### PROBLEM
Set down exactly the lines in the records below that run from the line with "End TierInfo." to the line with "(4.5 <=? ContainerMetrics.averageRating metrics) 15;", inclusive, and nothing more.
**** SUPPLIED ENTRIES ****
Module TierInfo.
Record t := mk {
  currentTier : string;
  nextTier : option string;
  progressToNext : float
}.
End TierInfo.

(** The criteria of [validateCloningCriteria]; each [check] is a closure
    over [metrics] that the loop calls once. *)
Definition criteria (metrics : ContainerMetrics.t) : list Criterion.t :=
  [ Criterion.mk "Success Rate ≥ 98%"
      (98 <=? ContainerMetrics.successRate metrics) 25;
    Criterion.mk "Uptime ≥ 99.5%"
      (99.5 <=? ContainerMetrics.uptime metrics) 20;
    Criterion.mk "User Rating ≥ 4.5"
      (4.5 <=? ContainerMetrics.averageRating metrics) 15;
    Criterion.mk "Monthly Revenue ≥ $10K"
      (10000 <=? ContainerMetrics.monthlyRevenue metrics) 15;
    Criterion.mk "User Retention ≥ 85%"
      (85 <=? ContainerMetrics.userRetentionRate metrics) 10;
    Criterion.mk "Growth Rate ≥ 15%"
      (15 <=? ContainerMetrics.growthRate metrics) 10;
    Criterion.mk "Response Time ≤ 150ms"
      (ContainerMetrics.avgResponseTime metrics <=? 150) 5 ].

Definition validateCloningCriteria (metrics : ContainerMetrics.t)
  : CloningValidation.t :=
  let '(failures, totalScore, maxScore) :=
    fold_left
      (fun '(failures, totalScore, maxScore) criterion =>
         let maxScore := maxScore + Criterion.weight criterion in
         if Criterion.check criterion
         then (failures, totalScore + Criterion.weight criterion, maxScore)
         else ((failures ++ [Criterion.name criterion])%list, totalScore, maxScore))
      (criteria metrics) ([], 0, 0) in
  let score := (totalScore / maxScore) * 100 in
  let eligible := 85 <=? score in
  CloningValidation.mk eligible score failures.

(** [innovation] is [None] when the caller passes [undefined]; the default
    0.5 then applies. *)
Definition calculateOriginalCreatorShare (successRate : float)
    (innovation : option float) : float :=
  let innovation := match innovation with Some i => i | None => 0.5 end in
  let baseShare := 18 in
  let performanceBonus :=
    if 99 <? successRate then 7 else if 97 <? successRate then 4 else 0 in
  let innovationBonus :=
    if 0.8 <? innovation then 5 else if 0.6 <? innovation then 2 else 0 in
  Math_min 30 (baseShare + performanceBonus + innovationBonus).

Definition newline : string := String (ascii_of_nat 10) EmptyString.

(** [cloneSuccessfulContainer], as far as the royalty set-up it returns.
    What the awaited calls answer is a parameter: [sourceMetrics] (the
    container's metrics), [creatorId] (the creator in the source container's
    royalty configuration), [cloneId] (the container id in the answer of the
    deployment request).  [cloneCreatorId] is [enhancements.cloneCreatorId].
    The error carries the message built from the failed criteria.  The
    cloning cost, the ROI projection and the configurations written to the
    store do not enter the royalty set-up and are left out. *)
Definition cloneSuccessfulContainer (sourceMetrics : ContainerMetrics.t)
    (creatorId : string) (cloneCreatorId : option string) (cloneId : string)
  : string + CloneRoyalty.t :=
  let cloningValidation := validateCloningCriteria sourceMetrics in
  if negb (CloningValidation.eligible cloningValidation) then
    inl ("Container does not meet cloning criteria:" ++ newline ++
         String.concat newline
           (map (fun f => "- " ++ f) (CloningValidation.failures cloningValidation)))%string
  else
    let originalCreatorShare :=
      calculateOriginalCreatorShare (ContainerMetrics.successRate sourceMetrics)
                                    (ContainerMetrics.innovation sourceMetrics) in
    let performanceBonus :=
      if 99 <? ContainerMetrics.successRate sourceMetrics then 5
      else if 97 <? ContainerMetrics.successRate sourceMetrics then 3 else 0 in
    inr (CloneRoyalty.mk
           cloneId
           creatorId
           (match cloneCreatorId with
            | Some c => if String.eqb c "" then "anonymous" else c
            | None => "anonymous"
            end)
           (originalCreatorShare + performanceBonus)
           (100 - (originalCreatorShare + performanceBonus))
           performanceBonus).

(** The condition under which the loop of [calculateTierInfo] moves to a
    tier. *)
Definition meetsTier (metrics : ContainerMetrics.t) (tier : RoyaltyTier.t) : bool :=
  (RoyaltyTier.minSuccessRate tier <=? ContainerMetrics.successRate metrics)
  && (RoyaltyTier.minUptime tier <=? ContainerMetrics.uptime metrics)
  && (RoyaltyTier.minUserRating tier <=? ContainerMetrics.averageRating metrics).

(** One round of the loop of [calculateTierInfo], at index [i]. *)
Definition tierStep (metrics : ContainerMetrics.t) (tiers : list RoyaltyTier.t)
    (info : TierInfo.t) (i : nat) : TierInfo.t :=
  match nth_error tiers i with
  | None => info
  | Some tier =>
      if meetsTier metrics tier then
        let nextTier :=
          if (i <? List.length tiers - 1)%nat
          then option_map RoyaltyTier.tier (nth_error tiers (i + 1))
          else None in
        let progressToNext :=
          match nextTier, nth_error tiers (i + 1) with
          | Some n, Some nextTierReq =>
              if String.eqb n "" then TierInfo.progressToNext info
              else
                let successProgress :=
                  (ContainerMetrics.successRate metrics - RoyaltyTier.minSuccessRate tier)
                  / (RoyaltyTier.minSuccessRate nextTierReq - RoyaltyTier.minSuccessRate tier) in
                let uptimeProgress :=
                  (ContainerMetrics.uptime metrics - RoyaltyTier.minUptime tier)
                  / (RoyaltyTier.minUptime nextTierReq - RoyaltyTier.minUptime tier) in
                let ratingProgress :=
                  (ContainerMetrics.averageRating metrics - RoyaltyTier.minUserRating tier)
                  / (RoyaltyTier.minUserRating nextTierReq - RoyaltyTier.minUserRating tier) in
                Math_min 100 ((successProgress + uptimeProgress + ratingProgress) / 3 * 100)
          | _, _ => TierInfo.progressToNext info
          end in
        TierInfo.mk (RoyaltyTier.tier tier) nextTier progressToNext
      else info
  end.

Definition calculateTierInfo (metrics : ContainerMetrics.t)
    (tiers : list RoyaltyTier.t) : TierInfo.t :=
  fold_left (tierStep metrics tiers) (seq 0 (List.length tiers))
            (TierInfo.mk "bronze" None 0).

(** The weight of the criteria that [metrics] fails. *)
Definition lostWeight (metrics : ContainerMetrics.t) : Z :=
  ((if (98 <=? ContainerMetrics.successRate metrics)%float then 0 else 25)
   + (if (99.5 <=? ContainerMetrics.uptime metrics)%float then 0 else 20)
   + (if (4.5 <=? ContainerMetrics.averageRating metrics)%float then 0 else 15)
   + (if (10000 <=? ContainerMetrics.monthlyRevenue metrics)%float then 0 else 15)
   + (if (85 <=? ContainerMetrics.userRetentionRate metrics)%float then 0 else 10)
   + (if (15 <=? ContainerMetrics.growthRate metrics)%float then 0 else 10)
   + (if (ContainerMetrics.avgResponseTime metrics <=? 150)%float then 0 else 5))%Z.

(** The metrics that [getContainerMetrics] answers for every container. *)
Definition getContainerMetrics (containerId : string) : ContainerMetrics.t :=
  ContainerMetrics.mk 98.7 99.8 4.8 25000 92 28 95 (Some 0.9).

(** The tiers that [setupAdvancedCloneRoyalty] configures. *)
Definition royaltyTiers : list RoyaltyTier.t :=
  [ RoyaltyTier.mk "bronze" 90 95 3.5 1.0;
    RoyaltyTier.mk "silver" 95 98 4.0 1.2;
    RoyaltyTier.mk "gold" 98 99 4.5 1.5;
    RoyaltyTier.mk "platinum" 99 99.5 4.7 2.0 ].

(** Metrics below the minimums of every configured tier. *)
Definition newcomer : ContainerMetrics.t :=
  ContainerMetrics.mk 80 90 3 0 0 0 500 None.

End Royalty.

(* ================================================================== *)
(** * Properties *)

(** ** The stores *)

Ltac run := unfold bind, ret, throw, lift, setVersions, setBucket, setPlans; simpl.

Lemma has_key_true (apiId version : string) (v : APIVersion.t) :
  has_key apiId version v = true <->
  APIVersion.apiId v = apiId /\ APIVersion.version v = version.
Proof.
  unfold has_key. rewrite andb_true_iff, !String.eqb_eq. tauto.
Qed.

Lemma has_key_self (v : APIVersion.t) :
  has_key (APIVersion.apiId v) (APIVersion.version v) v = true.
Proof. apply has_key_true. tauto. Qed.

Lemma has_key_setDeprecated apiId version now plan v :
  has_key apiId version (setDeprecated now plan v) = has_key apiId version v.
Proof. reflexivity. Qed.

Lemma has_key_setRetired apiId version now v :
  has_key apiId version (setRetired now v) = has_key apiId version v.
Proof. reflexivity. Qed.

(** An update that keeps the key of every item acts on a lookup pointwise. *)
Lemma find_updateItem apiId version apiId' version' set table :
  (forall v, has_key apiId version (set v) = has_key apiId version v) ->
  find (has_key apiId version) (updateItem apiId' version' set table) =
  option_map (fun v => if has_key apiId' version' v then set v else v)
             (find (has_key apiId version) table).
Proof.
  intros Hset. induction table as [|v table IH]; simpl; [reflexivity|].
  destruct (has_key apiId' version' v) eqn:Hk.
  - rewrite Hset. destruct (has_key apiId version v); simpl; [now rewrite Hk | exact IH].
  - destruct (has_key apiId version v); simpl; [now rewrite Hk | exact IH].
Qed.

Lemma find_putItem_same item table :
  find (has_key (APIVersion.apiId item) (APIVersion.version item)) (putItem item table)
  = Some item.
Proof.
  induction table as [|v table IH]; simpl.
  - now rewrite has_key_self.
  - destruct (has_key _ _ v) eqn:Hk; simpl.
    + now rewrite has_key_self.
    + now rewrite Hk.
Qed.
****
### ANSWER BOX
End TierInfo.

(** The criteria of [validateCloningCriteria]; each [check] is a closure
    over [metrics] that the loop calls once. *)
Definition criteria (metrics : ContainerMetrics.t) : list Criterion.t :=
  [ Criterion.mk "Success Rate ≥ 98%"
      (98 <=? ContainerMetrics.successRate metrics) 25;
    Criterion.mk "Uptime ≥ 99.5%"
      (99.5 <=? ContainerMetrics.uptime metrics) 20;
    Criterion.mk "User Rating ≥ 4.5"
      (4.5 <=? ContainerMetrics.averageRating metrics) 15;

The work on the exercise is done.